Material for this task:
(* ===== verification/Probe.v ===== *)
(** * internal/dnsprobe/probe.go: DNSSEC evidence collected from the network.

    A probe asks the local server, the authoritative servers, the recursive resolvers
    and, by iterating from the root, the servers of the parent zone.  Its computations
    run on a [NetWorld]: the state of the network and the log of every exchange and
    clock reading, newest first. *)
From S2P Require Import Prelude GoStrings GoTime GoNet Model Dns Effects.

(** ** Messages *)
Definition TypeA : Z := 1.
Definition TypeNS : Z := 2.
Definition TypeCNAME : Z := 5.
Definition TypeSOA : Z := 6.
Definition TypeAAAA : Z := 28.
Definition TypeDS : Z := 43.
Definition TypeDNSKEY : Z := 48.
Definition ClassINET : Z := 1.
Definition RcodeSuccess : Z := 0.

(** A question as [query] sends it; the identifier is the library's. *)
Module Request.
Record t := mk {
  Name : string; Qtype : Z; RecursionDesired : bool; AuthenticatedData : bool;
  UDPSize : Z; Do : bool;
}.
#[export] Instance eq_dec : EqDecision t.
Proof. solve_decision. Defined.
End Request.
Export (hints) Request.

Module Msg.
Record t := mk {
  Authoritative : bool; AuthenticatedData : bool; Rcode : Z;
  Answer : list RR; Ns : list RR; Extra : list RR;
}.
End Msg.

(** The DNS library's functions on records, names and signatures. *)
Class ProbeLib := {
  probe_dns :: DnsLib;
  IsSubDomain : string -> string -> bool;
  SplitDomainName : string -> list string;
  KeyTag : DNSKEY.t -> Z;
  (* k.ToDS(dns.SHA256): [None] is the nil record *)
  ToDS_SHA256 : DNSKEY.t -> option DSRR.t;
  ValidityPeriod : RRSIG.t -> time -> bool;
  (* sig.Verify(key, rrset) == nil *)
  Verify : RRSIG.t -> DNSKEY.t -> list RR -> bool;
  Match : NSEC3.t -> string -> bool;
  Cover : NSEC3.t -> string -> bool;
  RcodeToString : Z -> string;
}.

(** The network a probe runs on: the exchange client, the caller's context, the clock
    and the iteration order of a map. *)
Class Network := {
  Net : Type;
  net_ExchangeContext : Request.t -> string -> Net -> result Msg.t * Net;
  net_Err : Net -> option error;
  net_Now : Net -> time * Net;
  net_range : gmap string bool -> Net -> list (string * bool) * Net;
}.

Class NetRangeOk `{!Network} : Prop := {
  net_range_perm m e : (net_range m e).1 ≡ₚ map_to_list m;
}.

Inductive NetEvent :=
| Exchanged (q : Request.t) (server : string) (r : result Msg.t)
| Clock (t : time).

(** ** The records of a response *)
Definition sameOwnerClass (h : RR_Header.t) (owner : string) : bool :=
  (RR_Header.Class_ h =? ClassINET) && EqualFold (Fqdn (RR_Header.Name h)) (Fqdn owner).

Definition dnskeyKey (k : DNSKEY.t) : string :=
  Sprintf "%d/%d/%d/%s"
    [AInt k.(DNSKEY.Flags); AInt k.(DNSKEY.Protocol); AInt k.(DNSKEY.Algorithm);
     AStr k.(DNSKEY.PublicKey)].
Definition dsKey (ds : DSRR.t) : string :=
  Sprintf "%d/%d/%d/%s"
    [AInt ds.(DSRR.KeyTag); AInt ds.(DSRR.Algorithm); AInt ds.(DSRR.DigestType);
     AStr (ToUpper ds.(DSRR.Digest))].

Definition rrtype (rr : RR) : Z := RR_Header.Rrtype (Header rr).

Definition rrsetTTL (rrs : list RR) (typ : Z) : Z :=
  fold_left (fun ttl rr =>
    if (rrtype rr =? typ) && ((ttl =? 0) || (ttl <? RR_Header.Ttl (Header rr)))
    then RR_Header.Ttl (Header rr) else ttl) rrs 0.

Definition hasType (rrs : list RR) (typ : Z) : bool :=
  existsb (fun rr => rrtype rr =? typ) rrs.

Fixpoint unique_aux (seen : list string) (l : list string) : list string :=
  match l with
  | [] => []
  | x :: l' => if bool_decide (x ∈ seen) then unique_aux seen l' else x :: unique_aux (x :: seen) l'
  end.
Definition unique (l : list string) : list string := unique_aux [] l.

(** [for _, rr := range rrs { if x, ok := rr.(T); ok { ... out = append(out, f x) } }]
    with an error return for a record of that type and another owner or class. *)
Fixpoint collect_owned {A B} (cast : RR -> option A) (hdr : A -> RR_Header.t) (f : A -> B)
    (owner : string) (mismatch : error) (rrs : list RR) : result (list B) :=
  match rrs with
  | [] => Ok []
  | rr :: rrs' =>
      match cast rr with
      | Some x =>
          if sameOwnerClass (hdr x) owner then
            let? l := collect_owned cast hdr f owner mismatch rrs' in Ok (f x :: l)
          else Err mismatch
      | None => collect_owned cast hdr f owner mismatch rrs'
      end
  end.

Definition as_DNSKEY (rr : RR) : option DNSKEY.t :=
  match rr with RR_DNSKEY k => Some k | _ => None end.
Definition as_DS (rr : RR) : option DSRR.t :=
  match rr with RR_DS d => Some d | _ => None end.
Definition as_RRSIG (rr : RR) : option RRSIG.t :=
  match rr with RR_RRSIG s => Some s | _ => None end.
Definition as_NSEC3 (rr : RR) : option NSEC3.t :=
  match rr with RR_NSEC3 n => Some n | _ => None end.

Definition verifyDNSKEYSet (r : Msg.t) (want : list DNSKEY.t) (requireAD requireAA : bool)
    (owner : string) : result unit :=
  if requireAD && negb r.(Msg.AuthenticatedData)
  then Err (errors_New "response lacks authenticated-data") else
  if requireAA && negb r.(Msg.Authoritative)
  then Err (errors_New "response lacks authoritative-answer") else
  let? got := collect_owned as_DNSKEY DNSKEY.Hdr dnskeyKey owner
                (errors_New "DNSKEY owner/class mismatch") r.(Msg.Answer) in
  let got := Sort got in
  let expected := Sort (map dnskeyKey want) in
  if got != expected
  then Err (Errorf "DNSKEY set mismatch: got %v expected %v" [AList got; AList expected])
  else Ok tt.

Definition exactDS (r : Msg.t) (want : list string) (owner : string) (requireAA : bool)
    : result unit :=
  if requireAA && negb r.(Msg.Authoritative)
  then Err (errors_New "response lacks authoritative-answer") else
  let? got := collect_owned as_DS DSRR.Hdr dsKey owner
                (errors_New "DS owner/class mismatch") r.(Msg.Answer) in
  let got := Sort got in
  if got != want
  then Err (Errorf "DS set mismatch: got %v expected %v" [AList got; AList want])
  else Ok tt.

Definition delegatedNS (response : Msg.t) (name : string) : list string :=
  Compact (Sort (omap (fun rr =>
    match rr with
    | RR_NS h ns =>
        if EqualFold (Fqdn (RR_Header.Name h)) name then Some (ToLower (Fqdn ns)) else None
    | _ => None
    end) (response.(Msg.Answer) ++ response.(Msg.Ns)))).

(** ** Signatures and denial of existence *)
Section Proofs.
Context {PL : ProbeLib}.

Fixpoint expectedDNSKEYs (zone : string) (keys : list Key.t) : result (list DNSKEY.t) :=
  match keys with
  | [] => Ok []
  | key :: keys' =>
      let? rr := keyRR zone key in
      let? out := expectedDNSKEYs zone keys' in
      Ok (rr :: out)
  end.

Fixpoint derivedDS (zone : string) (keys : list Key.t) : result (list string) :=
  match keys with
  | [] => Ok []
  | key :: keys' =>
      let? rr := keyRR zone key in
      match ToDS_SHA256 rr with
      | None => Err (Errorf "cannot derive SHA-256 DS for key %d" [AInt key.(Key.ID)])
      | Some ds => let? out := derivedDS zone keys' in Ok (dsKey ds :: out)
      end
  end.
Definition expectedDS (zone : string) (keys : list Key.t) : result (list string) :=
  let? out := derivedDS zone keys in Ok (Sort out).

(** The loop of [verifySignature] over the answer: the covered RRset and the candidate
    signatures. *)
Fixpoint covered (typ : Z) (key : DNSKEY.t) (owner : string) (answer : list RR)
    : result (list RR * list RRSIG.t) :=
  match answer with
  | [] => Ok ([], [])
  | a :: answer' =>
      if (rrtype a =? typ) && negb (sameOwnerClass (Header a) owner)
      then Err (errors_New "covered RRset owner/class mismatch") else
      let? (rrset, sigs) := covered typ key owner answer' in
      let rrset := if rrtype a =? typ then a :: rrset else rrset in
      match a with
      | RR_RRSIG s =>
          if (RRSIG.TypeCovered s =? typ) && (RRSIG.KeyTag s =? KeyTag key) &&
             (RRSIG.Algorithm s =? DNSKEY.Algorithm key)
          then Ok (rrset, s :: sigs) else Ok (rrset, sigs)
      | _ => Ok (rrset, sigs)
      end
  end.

Task brief: Output exactly the lines of the material above from the one containing "(* sig.Verify(key, rrset) == nil *)" up to and including the one containing "[AInt k.(DNSKEY.Flags); AInt".

Problem solution:
  (* sig.Verify(key, rrset) == nil *)
  Verify : RRSIG.t -> DNSKEY.t -> list RR -> bool;
  Match : NSEC3.t -> string -> bool;
  Cover : NSEC3.t -> string -> bool;
  RcodeToString : Z -> string;
}.

(** The network a probe runs on: the exchange client, the caller's context, the clock
    and the iteration order of a map. *)
Class Network := {
  Net : Type;
  net_ExchangeContext : Request.t -> string -> Net -> result Msg.t * Net;
  net_Err : Net -> option error;
  net_Now : Net -> time * Net;
  net_range : gmap string bool -> Net -> list (string * bool) * Net;
}.

Class NetRangeOk `{!Network} : Prop := {
  net_range_perm m e : (net_range m e).1 ≡ₚ map_to_list m;
}.

Inductive NetEvent :=
| Exchanged (q : Request.t) (server : string) (r : result Msg.t)
| Clock (t : time).

(** ** The records of a response *)
Definition sameOwnerClass (h : RR_Header.t) (owner : string) : bool :=
  (RR_Header.Class_ h =? ClassINET) && EqualFold (Fqdn (RR_Header.Name h)) (Fqdn owner).

Definition dnskeyKey (k : DNSKEY.t) : string :=
  Sprintf "%d/%d/%d/%s"
    [AInt k.(DNSKEY.Flags); AInt k.(DNSKEY.Protocol); AInt k.(DNSKEY.Algorithm);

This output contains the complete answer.